[Collected data]
>>>>

(* ===== verification/UpstreamHandler.v ===== *)
(** * Multiplexed upstream connections

    Model of [upstream_handler.{h,cc}], [upstream_handler_impl.{h,cc}] and
    [upstream_response.{h,cc}].  With multiplexing, the requests of a client
    connection to one host share an upstream connection.  Its handler is kept by the
    [UpstreamHandlerManager] of the client connection and by the requests that use
    it, all through shared pointers.

    Handlers are objects with an identity (a number): the store [handlers] holds the
    live ones, and [owners] counts the shared pointers besides the one of the
    manager.  A handler is destroyed with the last pointer; using it later is the
    outcome [Panic "use after free"].

    The requests that wait for the connection and the functions that wait for a
    response belong to the router: they are programs over the whole state, which
    includes an [outside] this file does not look into. *)

From S2P Require Import Prelude Envoy Metadata Codec Decoder Network ConnManager ConnInvariant ConnBehaviour.

Inductive CancelPolicy : Type := CancelDefault | CloseExcess.
Inductive PoolFailureReason : Type := Overflow | LocalConnectionFailure | RemoteConnectionFailure | Timeout.

Class UpstreamTypes := {
  outside_t : Type;
  ResponseCallback : Type
}.

Section state.
Context {E : Envoy} {C : CodecOps E} {N : NetworkOps} {T : UpstreamTypes}.

Record UpstreamHandlerResponseDecoder : Type := {
  ud_codec_ : codec_state;
  ud_decoder_ : DecoderBase unit;
  ud_complete_ : bool
}.
Record UpstreamResponse : Type := { response_decoder_ : option UpstreamHandlerResponseDecoder }.

(** Pointers to callbacks of requests may be null; a [std::function] may be empty. *)
Record UpstreamHandlerImpl : Type := {
  key_ : string;
  upstream_handle_ : option Z;
  conn_data_ : option connection;
  upstream_host_ : option string;
  upstream_request_callbacks_ : list (option nat);
  response_callbacks_ : gmap Z (option ResponseCallback);
  upstream_response_ : option UpstreamResponse;
  pool_ready_ : bool;
  owners : nat
}.
#[global] Instance UpstreamHandlerImpl_eta : Eta UpstreamHandlerImpl := fun u =>
  {| key_ := key_ u; upstream_handle_ := upstream_handle_ u; conn_data_ := conn_data_ u;
     upstream_host_ := upstream_host_ u; upstream_request_callbacks_ := upstream_request_callbacks_ u;
     response_callbacks_ := response_callbacks_ u; upstream_response_ := upstream_response_ u;
     pool_ready_ := pool_ready_ u; owners := owners u |}.

Record UpstreamWorld : Type := {
  handlers : gmap nat UpstreamHandlerImpl;
  upstream_handlers_ : gmap string nat;
  client : connection;
  (** handles of the connection pool that were cancelled *)
  cancelled : list (Z * CancelPolicy);
  (** connections given back to the pool *)
  released : list connection;
  outside : outside_t
}.
#[global] Instance UpstreamWorld_eta : Eta UpstreamWorld := fun w =>
  {| handlers := handlers w; upstream_handlers_ := upstream_handlers_ w; client := client w;
     cancelled := cancelled w; released := released w; outside := outside w |}.

(** The functions of the router, and what the memory of a new response decoder
    happens to hold where [complete_] will be. *)
Class UpstreamEnv := {
  request_onPoolReady : nat → string → M UpstreamWorld unit;
  request_onPoolFailure : nat → PoolFailureReason → string → M UpstreamWorld unit;
  response_callback : ResponseCallback → MetadataImpl → M UpstreamWorld unit;
  uninitialised_bit : bool
}.

(** How [newConnection] goes: a handle to wait with, or a callback at once. *)
Inductive new_connection : Type :=
| NC_Pending (handle : Z)
| NC_Ready (conn : connection) (host : string)
| NC_Failure (reason : PoolFailureReason) (host : string).
End state.

Section handler.
Context {E : Envoy} {C : CodecOps E} {N : NetworkOps} {T : UpstreamTypes} {V : UpstreamEnv}.
Implicit Types (hid : nat) (w : UpstreamWorld) (u : UpstreamHandlerImpl).

Definition get_handler (hid : nat) : M UpstreamWorld UpstreamHandlerImpl :=
  o ← gets (λ w, handlers w !! hid);
  match o with Some u => mret u | None => panic "use after free" end.
Definition on_handler (hid : nat) (f : UpstreamHandlerImpl → UpstreamHandlerImpl) : M UpstreamWorld unit :=
  u ← get_handler hid;
  modify (λ w, w <| handlers ::= <[hid := f u]> |>).

(** ** Lifetime *)

Definition cancel (handle : Z) (policy : CancelPolicy) : M UpstreamWorld unit :=
  modify (λ w, w <| cancelled ::= λ l, l ++ [(handle, policy)] |>).
Definition release_connection (c : option connection) : M UpstreamWorld unit :=
  match c with
  | Some c => modify (λ w, w <| released ::= λ l, l ++ [c] |>)
  | None => mret tt
  end.

(** [~UpstreamHandlerImpl], and the destructor of [conn_data_] after it *)
Definition destroy_handler (hid : nat) : M UpstreamWorld unit :=
  u ← get_handler hid;
  _ ← (match upstream_handle_ u with Some k => cancel k CloseExcess | None => mret tt end);
  _ ← release_connection (conn_data_ u);
  modify (λ w, w <| handlers ::= delete hid |>).

(** Whether the manager keeps a handler. *)
Definition managed (hid : nat) (w : UpstreamWorld) : bool :=
  existsb (λ e, (e.2 =? hid)%nat) (map_to_list (upstream_handlers_ w)).

(** A shared pointer is gone: so is the handler if it was the last. *)
Definition drop_pointer (hid : nat) : M UpstreamWorld unit :=
  o ← gets (λ w, handlers w !! hid);
  m ← gets (managed hid);
  match o with
  | Some u => if (owners u =? 0)%nat && negb m then destroy_handler hid else mret tt
  | None => mret tt
  end.

(** The pointer of a request is destroyed. *)
Definition release_handler (hid : nat) : M UpstreamWorld unit :=
  _ ← on_handler hid (λ u, u <| owners ::= pred |>);
  drop_pointer hid.

(** ** UpstreamHandlerManager *)

(** [emplace] leaves a handler that is already there alone. *)
Definition manager_add (key : string) (hid : nat) : M UpstreamWorld unit :=
  modify (λ w, w <| upstream_handlers_ ::= λ l, if l !! key is Some _ then l else <[key := hid]> l |>).

Definition manager_del (key : string) : M UpstreamWorld unit :=
  o ← gets (λ w, upstream_handlers_ w !! key);
  match o with
  | Some hid =>
      _ ← modify (λ w, w <| upstream_handlers_ ::= delete key |>);
      drop_pointer hid
  | None => mret tt
  end.

(** The result is another shared pointer. *)
Definition manager_get (key : string) : M UpstreamWorld (option nat) :=
  o ← gets (λ w, upstream_handlers_ w !! key);
  match o with
  | Some hid => _ ← on_handler hid (λ u, u <| owners ::= S |>); mret (Some hid)
  | None => mret None
  end.

Fixpoint drop_pointers (l : list nat) : M UpstreamWorld unit :=
  match l with [] => mret tt | hid :: l => _ ← drop_pointer hid; drop_pointers l end.
Definition manager_clear : M UpstreamWorld unit :=
  l ← gets (λ w, (map_to_list (upstream_handlers_ w)).*2);
  _ ← modify (λ w, w <| upstream_handlers_ := ∅ |>);
  drop_pointers l.

(** ** UpstreamHandlerImpl *)

(** [std::make_shared<UpstreamHandlerImpl>(key, ...)] *)
Definition new_UpstreamHandlerImpl (key : string) : UpstreamHandlerImpl :=
  {| key_ := key; upstream_handle_ := None; conn_data_ := None; upstream_host_ := None;
     upstream_request_callbacks_ := []; response_callbacks_ := ∅; upstream_response_ := None;
     pool_ready_ := false; owners := 1 |}.

(** [delete_callback_(key_)], which [ConnectionManager::getUpstreamHandler] sets
    to [upstream_handler_manager_.del(key)] *)
Definition delete_callback_ (hid : nat) : M UpstreamWorld unit :=
  u ← get_handler hid;
  manager_del (key_ u).

Definition onClose (hid : nat) : M UpstreamWorld unit :=
  _ ← on_handler hid (λ u, u <| pool_ready_ := false |>);
  _ ← delete_callback_ hid;
  u ← get_handler hid;
  _ ← (match upstream_handle_ u with
       | Some k =>
           _ ← ASSERT (if conn_data_ u is None then true else false) "!conn_data_";
           _ ← cancel k CancelDefault;
           on_handler hid (λ u, u <| upstream_handle_ := None |>)
       | None => mret tt
       end);
  u ← get_handler hid;
  match conn_data_ u with
  | Some c => _ ← release_connection (Some c); on_handler hid (λ u, u <| conn_data_ := None |>)
  | None => mret tt
  end.

(** The loops over [upstream_request_callbacks_]: a callback that changes the
    vector invalidates the iterators of the loop. *)
Fixpoint notify (hid : nat) (call : nat → M UpstreamWorld unit) (all rest : list (option nat)) : M UpstreamWorld unit :=
  match rest with
  | [] => mret tt
  | callbacks :: rest =>
      _ ← (match callbacks with Some p => call p | None => mret tt end);
      u ← get_handler hid;
      if decide (upstream_request_callbacks_ u = all) then notify hid call all rest
      else panic "iterator invalidated"
  end.

Definition onPoolFailure (hid : nat) (reason : PoolFailureReason) (host : string) : M UpstreamWorld unit :=
  _ ← on_handler hid (λ u, u <| upstream_handle_ := None |>);
  _ ← delete_callback_ hid;
  u ← get_handler hid;
  let l := upstream_request_callbacks_ u in
  _ ← notify hid (λ p, request_onPoolFailure p reason host) l l;
  on_handler hid (λ u, u <| upstream_request_callbacks_ := [] |>).

Definition onPoolReady (hid : nat) (conn : connection) (host : string) : M UpstreamWorld unit :=
  u ← get_handler hid;
  _ ← release_connection (conn_data_ u);
  _ ← on_handler hid (λ u, u <| upstream_host_ := Some host |> <| conn_data_ := Some conn |>
                             <| upstream_handle_ := None |> <| pool_ready_ := true |>);
  let l := upstream_request_callbacks_ u in
  _ ← notify hid (λ p, request_onPoolReady p host) l l;
  on_handler hid (λ u, u <| upstream_request_callbacks_ := [] |>).

Definition start (hid : nat) (pool_data : new_connection) : M UpstreamWorld Z :=
  _ ← on_handler hid (λ u, u <| pool_ready_ := false |>);
  _ ← (match pool_data with
       | NC_Pending handle =>
           u ← get_handler hid;
           _ ← ASSERT (bool_decide (upstream_handle_ u = None)) "upstream_handle_ == nullptr";
           on_handler hid (λ u, u <| upstream_handle_ := Some handle |>)
       | NC_Ready conn host => onPoolReady hid conn host
       | NC_Failure reason host => onPoolFailure hid reason host
       end);
  mret 0.

Definition handler_onData (hid : nat) (data : bytes) (end_stream : bool) : M UpstreamWorld unit :=
  u ← get_handler hid;
  match conn_data_ u with
  | Some c =>
      _ ← ASSERT (bool_decide (upstream_handle_ u = None)) "!upstream_handle_";
      on_handler hid (λ u, u <| conn_data_ := Some (conn_write c data end_stream) |>)
  | None => panic "conn_data_"
  end.

Definition addResponseCallback (hid : nat) (request_id : Z) (callback : option ResponseCallback) : M UpstreamWorld unit :=
  on_handler hid (λ u,
    match response_callbacks_ u !! request_id with
    | Some _ => u
    | None => u <| response_callbacks_ ::= <[request_id := callback]> |>
    end).

Definition isPoolReady (hid : nat) : M UpstreamWorld bool := u ← get_handler hid; mret (pool_ready_ u).

Definition addUpsteamRequestCallbacks (hid : nat) (callbacks : option nat) : M UpstreamWorld unit :=
  on_handler hid (λ u, u <| upstream_request_callbacks_ ::= λ l, l ++ [callbacks] |>).
Definition removeUpsteamRequestCallbacks (hid : nat) (callbacks : option nat) : M UpstreamWorld unit :=
  on_handler hid (λ u, u <| upstream_request_callbacks_ ::= List.filter (λ c, bool_decide (c ≠ callbacks)) |>).

(** [UpstreamHandlerImpl::onMessageDecoded]; [write] drains the message. *)
Definition handler_onMessage (hid : nat) (m : MetadataImpl) : M UpstreamWorld unit :=
  _ ← ASSERT (bool_decide (message_type_ m = MessageType_Response ∨ message_type_ m = MessageType_Error))
        "Response or Error";
  _ ← modify (λ w, w <| client ::= λ c, conn_write c (contents (origin_message_ m)) false |>);
  let m := m <| origin_message_ := buf_new |> in
  u ← get_handler hid;
  match response_callbacks_ u !! request_id_ m with
  | Some (Some callback) =>
      _ ← response_callback callback m;
      u ← get_handler hid;
      if response_callbacks_ u !! request_id_ m is Some _ then
        on_handler hid (λ u, u <| response_callbacks_ ::= delete (request_id_ m) |>)
      else panic "iterator invalidated"
  | _ => mret tt
  end.

(** ** UpstreamHandlerResponseDecoder

    While the decoder runs, [complete_] is kept beside the state. *)

Abbreviation decoder_host := (Host unit (UpstreamWorld * bool)).

(** [codec_->encode] of the message into its own buffer *)
Definition ud_encode (m : MetadataImpl) (mu : Mutation) : M decoder_host MetadataImpl := λ h,
  match codec_encode m mu (h_codec h, origin_message_ m) with
  | (o, (c, b)) => ((λ _, m <| origin_message_ := b |>) <$> o, h <| h_codec := c |>)
  end.
Definition in_state {A} (f : M UpstreamWorld A) : M decoder_host A := λ h,
  let '(o, w) := f (h_world h).1 in (o, h <| h_world ::= λ x, (w, x.2) |>).

Definition ud_onMessageDecoded (hid : nat) (m : MetadataImpl) (mu : Mutation) : M decoder_host unit :=
  _ ← modify (λ h, h <| h_world ::= λ x, (x.1, true) |>);
  m ← ud_encode m mu;
  in_state (handler_onMessage hid m).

<<<<

### Task requirements
Copy every line from the data that includes the string "client".

### Result of this exercise
    [upstream_response.{h,cc}].  With multiplexing, the requests of a client
    [UpstreamHandlerManager] of the client connection and by the requests that use
  client : connection;
  {| handlers := handlers w; upstream_handlers_ := upstream_handlers_ w; client := client w;
  _ ← modify (λ w, w <| client ::= λ c, conn_write c (contents (origin_message_ m)) false |>);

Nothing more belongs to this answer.